Species of flowering plant

Nemophila menziesii, known commonly as baby blue eyes or baby's-blue-eyes, is an annual herb, native to western North America.

Historically, it was eaten by cows kept by the Kawaiisu.

==Distribution==
The plant is native to California, Baja California, and Oregon.

It grows virtually throughout California at elevations from sea level up to almost 6500 ft. It grows in many types of habitats, including chaparral, valley grasslands, and montane locales.

==Description==
Nemophila menziesii is variable in appearance. Lower leaves are stalked, lobed and oppositely arranged, 10–50 mm with five to thirteen lobes, each entire or with one to three teeth. Upper leaves are more or less sessile and less lobed than lower. The stalk of the inflorescence is 20–60 mm. Calyx lobes are 4–8 mm. The flower is blue with a white center or all white, usually with blue veins and black dots near the center. It is 6–40 mm wide.
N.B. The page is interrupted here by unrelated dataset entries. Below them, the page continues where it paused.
(** * ftpServerInC: the chunked transfer engine of the epoll server and client

    A shallow embedding of the receive and send paths of
    [server/epoll_server.c], [server/commands.c] and
    [client/epoll_client.c], with the properties the design document
    states about them.

    Conventions.
    - C [int], [long] and [uint32_t] values are [Z]; conversions between
      [uint32_t] and [int] are written out with [to_u32] and [to_int].
    - Buffers are [list byte]; a C string is the bytes before its first NUL.
    - The host is little-endian with 32-bit [int] (x86-64 Linux): where
      the code reads an integer in place as bytes, or bytes in place as an
      integer, the least significant byte comes first.
    - Every system call a function makes is recorded, in order, in a list
      of [event]s; what the environment answers (the bytes [recv] returns,
      whether [fopen] or [fwrite] succeeds, what [send] accepts) is an
      argument of the function.
    - Console output ([printf]) is recorded only where a property refers
      to it. *)

From Stdlib Require Import Strings.String Strings.Byte.
From Stdlib Require Import ZArith List Lia Bool.
Import ListNotations.
Open Scope Z_scope.

(** ** Machine integers and bytes *)

Definition to_u32 (z : Z) : Z := z mod 2 ^ 32.

Definition to_int (z : Z) : Z :=
  let u := z mod 2 ^ 32 in
  if u <? 2 ^ 31 then u else u - 2 ^ 32.

Definition byte_val (b : byte) : Z := Z.of_N (Byte.to_N b).

Definition byte_of_Z (z : Z) : byte :=
  match Byte.of_N (Z.to_N (z mod 256)) with
  | Some b => b
  | None => x00
  end.

Definition len {A : Type} (l : list A) : Z := Z.of_nat (length l).

(** [buf + off], [n] bytes of it. *)
Definition slice (buf : list byte) (off n : Z) : list byte :=
  firstn (Z.to_nat n) (skipn (Z.to_nat off) buf).

(** [memcpy(dst + off, src, length src)] inside an array [dst]. *)
Definition memcpy (dst : list byte) (off : Z) (src : list byte) : list byte :=
  firstn (Z.to_nat off) dst ++ src
    ++ skipn (Z.to_nat off + length src) dst.

(** The bytes of a C string stored in [buf]: everything before the first
    NUL.  For an array without a NUL this is the whole array (the C code
    would read on past its end). *)
Fixpoint c_str (buf : list byte) : list byte :=
  match buf with
  | [] => []
  | b :: rest => if Byte.eqb b x00 then [] else b :: c_str rest
  end.

(** Whether a NUL is among the bytes. *)
Definition has_nul (buf : list byte) : bool :=
  existsb (fun b => Byte.eqb b x00) buf.

(** The four bytes an [int] or [uint32_t] occupies in memory. *)
Definition int_bytes (z : Z) : list byte :=
  [byte_of_Z z; byte_of_Z (z / 2 ^ 8); byte_of_Z (z / 2 ^ 16);
   byte_of_Z (z / 2 ^ 24)].

(** The [uint32_t] stored at [raw + off], read without conversion. *)
Definition host_u32 (raw : list byte) (off : nat) : Z :=
  byte_val (nth off raw x00)
  + byte_val (nth (off + 1) raw x00) * 2 ^ 8
  + byte_val (nth (off + 2) raw x00) * 2 ^ 16
  + byte_val (nth (off + 3) raw x00) * 2 ^ 24.

Definition bytes_of (s : string) : list byte := list_byte_of_string s.

Definition bytes_eqb (a b : list byte) : bool :=
  if list_eq_dec Byte.byte_eq_dec a b then true else false.

Fixpoint is_prefix (p l : list byte) : bool :=
  match p, l with
  | [], _ => true
  | a :: p', b :: l' => Byte.eqb a b && is_prefix p' l'
  | _ :: _, [] => false
  end.

(** ** The chunk header on the wire *)

Module Wire.

Definition CHUNK_SIZE : Z := 512.
Definition FILENAME_MAX_LEN : Z := 64.

(** [sizeof(FileChunkHeader)]: four [uint32_t] and [char filename[64]]. *)
Definition HEADER_SIZE : Z := 80.

(** A header with its integer fields in host order. *)
Record FileChunkHeader := mkHeader {
  chunk_id : Z;
  chunk_size : Z;
  total_chunks : Z;
  type : Z;
  filename : list byte          (* the 64 bytes of the field *)
}.

(** [htonl]: the four bytes of a 32-bit value, most significant first. *)
Definition htonl (z : Z) : list byte :=
  let u := to_u32 z in
  [byte_of_Z (u / 2 ^ 24); byte_of_Z (u / 2 ^ 16);
   byte_of_Z (u / 2 ^ 8); byte_of_Z u].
The tube is less than or equal to the filaments.

===Varieties===
The species includes three varieties:
- Nemophila menziesii var. atomaria has white flowers with black dots, often with a faint blue tint or blue veins in the corolla. It is found on coastal bluffs or grassy slopes in Oregon, Northwestern California, the Central Coast of California, and the San Francisco Bay Area.
- Nemophila menziesii var. integrifolia has blue flowers, with black dots at the center and deep blue veins. It is found in grasslands, canyons, woodlands, and slopes in the Central Coast, southern Coast Ranges, southwestern California, east of the Sierra Nevada range, and into the Mojave Desert and Baja California
- Nemophila menziesii var. menziesii has bright blue flowers with white centers that are generally dotted with black. It is found virtually throughout California, in meadows, grasslands, chaparral, woodlands, slopes, and desert washes, but it does not occur above 5200 ft.

==Cultivation==
It is also cultivated as an ornamental plant, as annual wildflower in native plant, water conserving, traditional, and wildlife gardens.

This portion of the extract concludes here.